• **Exercise goal**
The entries below are to be retyped exactly. Preserve every word.
Segment Start: Records for this task
(** One thread of the crop kernel, for a window whose reads fall inside the
    source. *)
Lemma cropKernel_thread (src : buffer) srcW srcH w h ox oy t (m : buffer) :
  fits_int srcW srcH →
  length src = Z.to_nat (srcW * srcH) →
  0 ≤ ox → 0 ≤ oy → 0 ≤ w ≤ srcW → 0 ≤ h ≤ srcH →
  (∀ x y, 0 ≤ x < w → 0 ≤ y < h →
     (y + oy) * srcW + (x + ox) < srcW * srcH) →
  t ∈ launch_threads (gridSize srcW srcH) blockSize →
  length m = Z.to_nat (w * h) →
  cropKernel src srcW srcH w h ox oy t m
  = match pixel_sel w h t with
    | None => Some m
    | Some i =>
        (λ _, <[i := default Indet
                  (pixel src srcW (thread_x t + ox) (thread_y t + oy))]> m)
        <$> m !! i
    end.
Proof.
  intros Hfit Hsrc Hox Hoy Hw Hh Hinside Hin Hm.
  pose proof Hfit as (HW & HH & HW' & HH' & HWH).
  unfold cropKernel.
  destruct (pixel_sel w h t) as [i|] eqn:S.
  - destruct (pixel_sel_guard _ _ _ _ _ _ Hfit Hin S) as (Hx & Hy & ->).
    unfold pixel_sel in S. destruct (_ && _); [|done]. clear S.
    pose proof (row_major_lt w h (thread_x t) (thread_y t) Hx Hy).
    pose proof (Hinside (thread_x t) (thread_y t) Hx Hy).
    pose proof (mul_le_mul w h srcW srcH).
    pose proof (mul_bounds (thread_y t + oy) srcW).
    pose proof (Z.mul_nonneg_nonneg (thread_y t) w).
    unfold Int.INT_MAX in *. unfold srcIdx.
    rewrite (int_add_small (thread_y t)) by (unfold Int.INT_MAX; lia).
    rewrite (int_add_small (thread_x t)) by (unfold Int.INT_MAX; lia).
    rewrite !int_mul_small by (unfold Int.INT_MAX; lia).
    rewrite !int_add_small by (unfold Int.INT_MAX; lia).
    unfold load, pixel. rewrite (proj2 (Z.leb_le _ _)) by lia.
    destruct (lookup_lt_is_Some_2 src
      (Z.to_nat ((thread_y t + oy) * srcW + (thread_x t + ox)))) as [v Hv];
      [lia|].
    rewrite Hv. simpl. unfold store.
    rewrite (proj2 (Z.leb_le _ _)) by lia.
    rewrite (proj2 (Z.ltb_lt _ _)) by lia. simpl.
    destruct (lookup_lt_is_Some_2 m
      (Z.to_nat (thread_y t * w + thread_x t))) as [old Hold]; [lia|].
    by rewrite Hold.
  - unfold pixel_sel in S. by destruct (_ && _).
Qed.
(** * InstantlyClient.request: the retrying HTTP executor of src/index.ts

    A shallow embedding of [InstantlyClient.request] (src/index.ts, lines
    45-119) together with the pieces of the JavaScript platform it relies
    on: numbers as produced by [parseInt], truthiness, optional chaining,
    string coercion, and the observable effects of one call (HTTP attempts
    handed to axios, console output, timers).

    Modelling conventions.
    - A JavaScript number is [NaN] or an integer [Num z].  Every number the
      function computes with comes from [parseInt] or from counting, so it is
      integer valued; arithmetic is exact, i.e. the model coincides with
      IEEE doubles as long as magnitudes stay below 2^53.
    - A JavaScript string is a sequence of UTF-16 code units. A [string]
      here is its UTF-8 form, byte by byte, which is how a literal of this
      file is read: a code point is one to four bytes, and a surrogate code
      unit may be written by itself, as the three bytes [ED A0..BF 80..BF]
      of its own value. A surrogate without partner can only be written
      so; a pair is the four bytes of its code point or its two surrogates
      one after the other, so that joining two strings is joining their
      forms. A byte sequence that is no such form stands for no JavaScript
      string.
    - The transport (axios and the remote server) is an oracle
      [nat -> Outcome]: the outcome of the n-th HTTP call of the invocation,
      counted from 0.
    - The effects of an invocation are a chronological list of [Event]s;
      [await new Promise(r => setTimeout(r, d))] is the event [EvSleep d].
    - [request] is async: [Returned v] is a fulfilled promise, [Thrown e] a
      rejected one. *)

From Stdlib Require Import ZArith List String Ascii Bool Lia DecimalString.
Import ListNotations.
Open Scope string_scope.
Open Scope Z_scope.

(** ** JavaScript numbers *)

Module Js.

Inductive num : Type :=
| NaN
| Num (z : Z).

(** [a < b] *)
Definition lt (a b : num) : bool :=
  match a, b with
  | Num x, Num y => x <? y
  | _, _ => false
  end.

(** [a * b]. The product is exact: it is the double the code computes
    whenever it is a safe integer (magnitude at most 2^53 - 1). *)
Definition mul (a b : num) : num :=
  match a, b with
  | Num x, Num y => Num (x * y)
  | _, _ => NaN
  end.

(** [Math.pow(b, e)] for an integer exponent [e >= 0]; [Math.pow(x, 0)] is 1
    for every [x], [NaN] included. The power is exact: it is the double the
    code computes whenever it is a safe integer. *)
Definition pow (b : num) (e : Z) : num :=
  if e =? 0 then Num 1
  else match b with
       | NaN => NaN
       | Num x => Num (x ^ e)
       end.

(** [Math.min(a, b)] *)
Definition min (a b : num) : num :=
  match a, b with
  | Num x, Num y => Num (Z.min x y)
  | _, _ => NaN
  end.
Segment End: Records for this task
• **Solution below**
(** One thread of the crop kernel, for a window whose reads fall inside the
    source. *)
Lemma cropKernel_thread (src : buffer) srcW srcH w h ox oy t (m : buffer) :
  fits_int srcW srcH →
  length src = Z.to_nat (srcW * srcH) →
  0 ≤ ox → 0 ≤ oy → 0 ≤ w ≤ srcW → 0 ≤ h ≤ srcH →
  (∀ x y, 0 ≤ x < w → 0 ≤ y < h →
     (y + oy) * srcW + (x + ox) < srcW * srcH) →
  t ∈ launch_threads (gridSize srcW srcH) blockSize →
  length m = Z.to_nat (w * h) →
  cropKernel src srcW srcH w h ox oy t m
  = match pixel_sel w h t with
    | None => Some m
    | Some i =>
        (λ _, <[i := default Indet
                  (pixel src srcW (thread_x t + ox) (thread_y t + oy))]> m)
        <$> m !! i
    end.
Proof.
  intros Hfit Hsrc Hox Hoy Hw Hh Hinside Hin Hm.
  pose proof Hfit as (HW & HH & HW' & HH' & HWH).
  unfold cropKernel.
  destruct (pixel_sel w h t) as [i|] eqn:S.
  - destruct (pixel_sel_guard _ _ _ _ _ _ Hfit Hin S) as (Hx & Hy & ->).
    unfold pixel_sel in S. destruct (_ && _); [|done]. clear S.
    pose proof (row_major_lt w h (thread_x t) (thread_y t) Hx Hy).
    pose proof (Hinside (thread_x t) (thread_y t) Hx Hy).
    pose proof (mul_le_mul w h srcW srcH).
    pose proof (mul_bounds (thread_y t + oy) srcW).
    pose proof (Z.mul_nonneg_nonneg (thread_y t) w).
    unfold Int.INT_MAX in *. unfold srcIdx.
    rewrite (int_add_small (thread_y t)) by (unfold Int.INT_MAX; lia).
    rewrite (int_add_small (thread_x t)) by (unfold Int.INT_MAX; lia).
    rewrite !int_mul_small by (unfold Int.INT_MAX; lia).
    rewrite !int_add_small by (unfold Int.INT_MAX; lia).
    unfold load, pixel. rewrite (proj2 (Z.leb_le _ _)) by lia.
    destruct (lookup_lt_is_Some_2 src
      (Z.to_nat ((thread_y t + oy) * srcW + (thread_x t + ox)))) as [v Hv];
      [lia|].
    rewrite Hv. simpl. unfold store.
    rewrite (proj2 (Z.leb_le _ _)) by lia.
    rewrite (proj2 (Z.ltb_lt _ _)) by lia. simpl.
    destruct (lookup_lt_is_Some_2 m
      (Z.to_nat (thread_y t * w + thread_x t))) as [old Hold]; [lia|].
    by rewrite Hold.
  - unfold pixel_sel in S. by destruct (_ && _).
Qed.
(** * InstantlyClient.request: the retrying HTTP executor of src/index.ts

    A shallow embedding of [InstantlyClient.request] (src/index.ts, lines
    45-119) together with the pieces of the JavaScript platform it relies
    on: numbers as produced by [parseInt], truthiness, optional chaining,
    string coercion, and the observable effects of one call (HTTP attempts
    handed to axios, console output, timers).

    Modelling conventions.
    - A JavaScript number is [NaN] or an integer [Num z].  Every number the
      function computes with comes from [parseInt] or from counting, so it is
      integer valued; arithmetic is exact, i.e. the model coincides with
      IEEE doubles as long as magnitudes stay below 2^53.
    - A JavaScript string is a sequence of UTF-16 code units. A [string]
      here is its UTF-8 form, byte by byte, which is how a literal of this
      file is read: a code point is one to four bytes, and a surrogate code
      unit may be written by itself, as the three bytes [ED A0..BF 80..BF]
      of its own value. A surrogate without partner can only be written
      so; a pair is the four bytes of its code point or its two surrogates
      one after the other, so that joining two strings is joining their
      forms. A byte sequence that is no such form stands for no JavaScript
      string.
    - The transport (axios and the remote server) is an oracle
      [nat -> Outcome]: the outcome of the n-th HTTP call of the invocation,
      counted from 0.
    - The effects of an invocation are a chronological list of [Event]s;
      [await new Promise(r => setTimeout(r, d))] is the event [EvSleep d].
    - [request] is async: [Returned v] is a fulfilled promise, [Thrown e] a
      rejected one. *)

From Stdlib Require Import ZArith List String Ascii Bool Lia DecimalString.
Import ListNotations.
Open Scope string_scope.
Open Scope Z_scope.

(** ** JavaScript numbers *)

Module Js.

Inductive num : Type :=
| NaN
| Num (z : Z).

(** [a < b] *)
Definition lt (a b : num) : bool :=
  match a, b with
  | Num x, Num y => x <? y
  | _, _ => false
  end.

(** [a * b]. The product is exact: it is the double the code computes
    whenever it is a safe integer (magnitude at most 2^53 - 1). *)
Definition mul (a b : num) : num :=
  match a, b with
  | Num x, Num y => Num (x * y)
  | _, _ => NaN
  end.

(** [Math.pow(b, e)] for an integer exponent [e >= 0]; [Math.pow(x, 0)] is 1
    for every [x], [NaN] included. The power is exact: it is the double the
    code computes whenever it is a safe integer. *)
Definition pow (b : num) (e : Z) : num :=
  if e =? 0 then Num 1
  else match b with
       | NaN => NaN
       | Num x => Num (x ^ e)
       end.

(** [Math.min(a, b)] *)
Definition min (a b : num) : num :=
  match a, b with
  | Num x, Num y => Num (Z.min x y)
  | _, _ => NaN
  end.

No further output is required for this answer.